• REQUIREMENT
Copy all lines in the data that contain the string "accepted".
--- DATA FOR PROCESSING Enclosed Below ---
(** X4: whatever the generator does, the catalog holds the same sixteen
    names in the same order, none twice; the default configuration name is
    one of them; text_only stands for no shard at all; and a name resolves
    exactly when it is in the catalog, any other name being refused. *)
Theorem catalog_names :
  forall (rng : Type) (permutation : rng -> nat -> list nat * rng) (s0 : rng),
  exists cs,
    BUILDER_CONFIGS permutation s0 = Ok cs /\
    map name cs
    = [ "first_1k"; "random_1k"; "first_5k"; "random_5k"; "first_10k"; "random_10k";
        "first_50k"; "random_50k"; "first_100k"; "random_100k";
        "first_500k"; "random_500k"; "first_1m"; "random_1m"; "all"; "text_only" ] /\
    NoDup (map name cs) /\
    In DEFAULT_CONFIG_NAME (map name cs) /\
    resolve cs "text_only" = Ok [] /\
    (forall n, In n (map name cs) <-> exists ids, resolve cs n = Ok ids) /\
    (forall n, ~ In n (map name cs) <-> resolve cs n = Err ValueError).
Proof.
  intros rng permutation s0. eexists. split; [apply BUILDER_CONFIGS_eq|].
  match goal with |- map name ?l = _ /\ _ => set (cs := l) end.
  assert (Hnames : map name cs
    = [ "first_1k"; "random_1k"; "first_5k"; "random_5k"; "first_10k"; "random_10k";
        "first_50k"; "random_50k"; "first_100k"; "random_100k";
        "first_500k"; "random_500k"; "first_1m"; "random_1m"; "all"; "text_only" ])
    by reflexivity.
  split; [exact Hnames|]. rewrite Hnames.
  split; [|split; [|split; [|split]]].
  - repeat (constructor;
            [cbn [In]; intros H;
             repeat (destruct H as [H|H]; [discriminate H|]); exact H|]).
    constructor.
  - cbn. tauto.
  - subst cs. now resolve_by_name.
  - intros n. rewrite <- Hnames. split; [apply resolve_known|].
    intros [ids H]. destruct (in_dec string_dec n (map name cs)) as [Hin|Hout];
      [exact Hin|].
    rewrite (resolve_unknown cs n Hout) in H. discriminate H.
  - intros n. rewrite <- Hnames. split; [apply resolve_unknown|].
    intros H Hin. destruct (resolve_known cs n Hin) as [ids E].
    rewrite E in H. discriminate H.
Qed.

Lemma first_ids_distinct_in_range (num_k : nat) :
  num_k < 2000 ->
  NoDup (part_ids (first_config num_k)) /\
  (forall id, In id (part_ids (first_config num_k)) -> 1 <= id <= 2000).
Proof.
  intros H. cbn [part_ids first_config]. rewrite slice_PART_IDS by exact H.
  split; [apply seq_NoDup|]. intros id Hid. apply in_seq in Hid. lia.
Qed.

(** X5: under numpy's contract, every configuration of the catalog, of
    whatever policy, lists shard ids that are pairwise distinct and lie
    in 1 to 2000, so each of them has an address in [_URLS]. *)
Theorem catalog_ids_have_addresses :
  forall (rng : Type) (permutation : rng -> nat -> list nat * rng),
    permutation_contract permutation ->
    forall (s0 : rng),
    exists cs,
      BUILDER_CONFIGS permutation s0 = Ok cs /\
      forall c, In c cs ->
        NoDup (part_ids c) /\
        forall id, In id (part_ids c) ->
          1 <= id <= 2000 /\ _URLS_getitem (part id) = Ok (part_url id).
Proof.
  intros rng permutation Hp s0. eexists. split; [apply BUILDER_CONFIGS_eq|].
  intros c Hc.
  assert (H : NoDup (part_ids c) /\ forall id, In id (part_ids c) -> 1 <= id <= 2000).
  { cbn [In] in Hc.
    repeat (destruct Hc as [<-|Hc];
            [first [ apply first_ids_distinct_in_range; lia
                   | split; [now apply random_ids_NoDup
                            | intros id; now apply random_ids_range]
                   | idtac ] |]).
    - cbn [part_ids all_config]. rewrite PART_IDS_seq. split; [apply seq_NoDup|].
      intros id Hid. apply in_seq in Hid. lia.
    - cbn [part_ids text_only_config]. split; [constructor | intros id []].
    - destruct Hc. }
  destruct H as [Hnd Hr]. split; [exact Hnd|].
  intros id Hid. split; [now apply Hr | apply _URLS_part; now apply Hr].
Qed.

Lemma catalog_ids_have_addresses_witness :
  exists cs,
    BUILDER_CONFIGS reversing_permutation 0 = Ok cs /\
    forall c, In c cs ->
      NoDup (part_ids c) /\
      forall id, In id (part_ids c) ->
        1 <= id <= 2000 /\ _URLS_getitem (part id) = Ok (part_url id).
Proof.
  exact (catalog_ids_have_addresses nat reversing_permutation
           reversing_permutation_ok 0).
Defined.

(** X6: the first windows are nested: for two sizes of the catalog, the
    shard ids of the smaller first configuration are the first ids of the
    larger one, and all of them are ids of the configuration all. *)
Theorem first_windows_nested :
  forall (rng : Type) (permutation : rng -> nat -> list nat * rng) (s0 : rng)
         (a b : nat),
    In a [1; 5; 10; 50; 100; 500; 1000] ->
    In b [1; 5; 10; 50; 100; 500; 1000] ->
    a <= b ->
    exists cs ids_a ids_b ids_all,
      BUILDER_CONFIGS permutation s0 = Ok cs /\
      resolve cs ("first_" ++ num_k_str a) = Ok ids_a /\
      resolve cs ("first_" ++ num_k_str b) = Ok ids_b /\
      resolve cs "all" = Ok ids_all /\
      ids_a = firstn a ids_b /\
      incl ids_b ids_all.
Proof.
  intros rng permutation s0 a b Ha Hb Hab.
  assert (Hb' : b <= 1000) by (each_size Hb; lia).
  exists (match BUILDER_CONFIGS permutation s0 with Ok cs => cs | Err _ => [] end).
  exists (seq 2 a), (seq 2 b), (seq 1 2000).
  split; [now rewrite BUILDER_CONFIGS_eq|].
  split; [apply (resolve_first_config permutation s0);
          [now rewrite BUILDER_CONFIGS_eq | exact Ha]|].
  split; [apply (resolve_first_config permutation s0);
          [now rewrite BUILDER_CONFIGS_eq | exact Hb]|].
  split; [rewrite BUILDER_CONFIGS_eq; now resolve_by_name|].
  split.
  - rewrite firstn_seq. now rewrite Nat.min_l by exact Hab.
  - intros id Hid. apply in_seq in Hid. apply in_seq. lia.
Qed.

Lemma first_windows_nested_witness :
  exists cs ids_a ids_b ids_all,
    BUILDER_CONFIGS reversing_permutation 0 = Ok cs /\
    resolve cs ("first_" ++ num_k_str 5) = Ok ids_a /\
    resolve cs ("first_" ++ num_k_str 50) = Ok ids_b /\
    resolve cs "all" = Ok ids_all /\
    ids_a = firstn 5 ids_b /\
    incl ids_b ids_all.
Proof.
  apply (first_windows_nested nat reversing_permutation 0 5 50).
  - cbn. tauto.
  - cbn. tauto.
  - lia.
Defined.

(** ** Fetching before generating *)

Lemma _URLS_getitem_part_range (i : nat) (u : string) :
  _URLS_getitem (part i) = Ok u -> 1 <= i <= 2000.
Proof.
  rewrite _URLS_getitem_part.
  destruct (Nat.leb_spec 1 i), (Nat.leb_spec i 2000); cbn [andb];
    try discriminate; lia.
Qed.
--- End of Enclosed DATA FOR PROCESSING ---
--- DATA FOR PROCESSING Enclosed Below ---
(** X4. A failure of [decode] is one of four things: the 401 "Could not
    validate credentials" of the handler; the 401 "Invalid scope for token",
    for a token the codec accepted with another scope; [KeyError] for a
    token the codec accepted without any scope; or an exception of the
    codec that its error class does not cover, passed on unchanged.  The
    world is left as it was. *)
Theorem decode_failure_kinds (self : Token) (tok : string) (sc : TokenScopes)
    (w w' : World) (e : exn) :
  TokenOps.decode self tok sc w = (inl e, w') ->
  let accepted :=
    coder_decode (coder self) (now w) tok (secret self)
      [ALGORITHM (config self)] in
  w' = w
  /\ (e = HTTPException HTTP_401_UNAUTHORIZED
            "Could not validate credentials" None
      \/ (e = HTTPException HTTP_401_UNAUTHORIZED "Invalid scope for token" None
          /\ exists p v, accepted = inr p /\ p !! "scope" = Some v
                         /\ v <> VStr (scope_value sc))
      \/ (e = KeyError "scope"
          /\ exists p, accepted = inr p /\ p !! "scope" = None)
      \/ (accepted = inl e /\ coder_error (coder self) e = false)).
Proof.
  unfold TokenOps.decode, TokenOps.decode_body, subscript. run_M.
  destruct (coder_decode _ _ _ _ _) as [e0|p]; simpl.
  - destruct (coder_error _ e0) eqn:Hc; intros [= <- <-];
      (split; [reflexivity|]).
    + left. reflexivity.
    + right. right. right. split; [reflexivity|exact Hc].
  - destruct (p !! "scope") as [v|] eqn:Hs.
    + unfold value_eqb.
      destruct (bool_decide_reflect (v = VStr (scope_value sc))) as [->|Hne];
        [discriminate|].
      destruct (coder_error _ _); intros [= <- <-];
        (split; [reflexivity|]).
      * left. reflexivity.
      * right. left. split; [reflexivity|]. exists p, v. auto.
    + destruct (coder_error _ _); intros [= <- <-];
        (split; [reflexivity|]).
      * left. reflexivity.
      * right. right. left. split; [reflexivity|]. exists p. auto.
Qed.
--- End of Enclosed DATA FOR PROCESSING ---
• REPLY TO THE TASK
    for a token the codec accepted with another scope; [KeyError] for a
    token the codec accepted without any scope; or an exception of the
  let accepted :=
          /\ exists p v, accepted = inr p /\ p !! "scope" = Some v
          /\ exists p, accepted = inr p /\ p !! "scope" = None)
      \/ (accepted = inl e /\ coder_error (coder self) e = false)).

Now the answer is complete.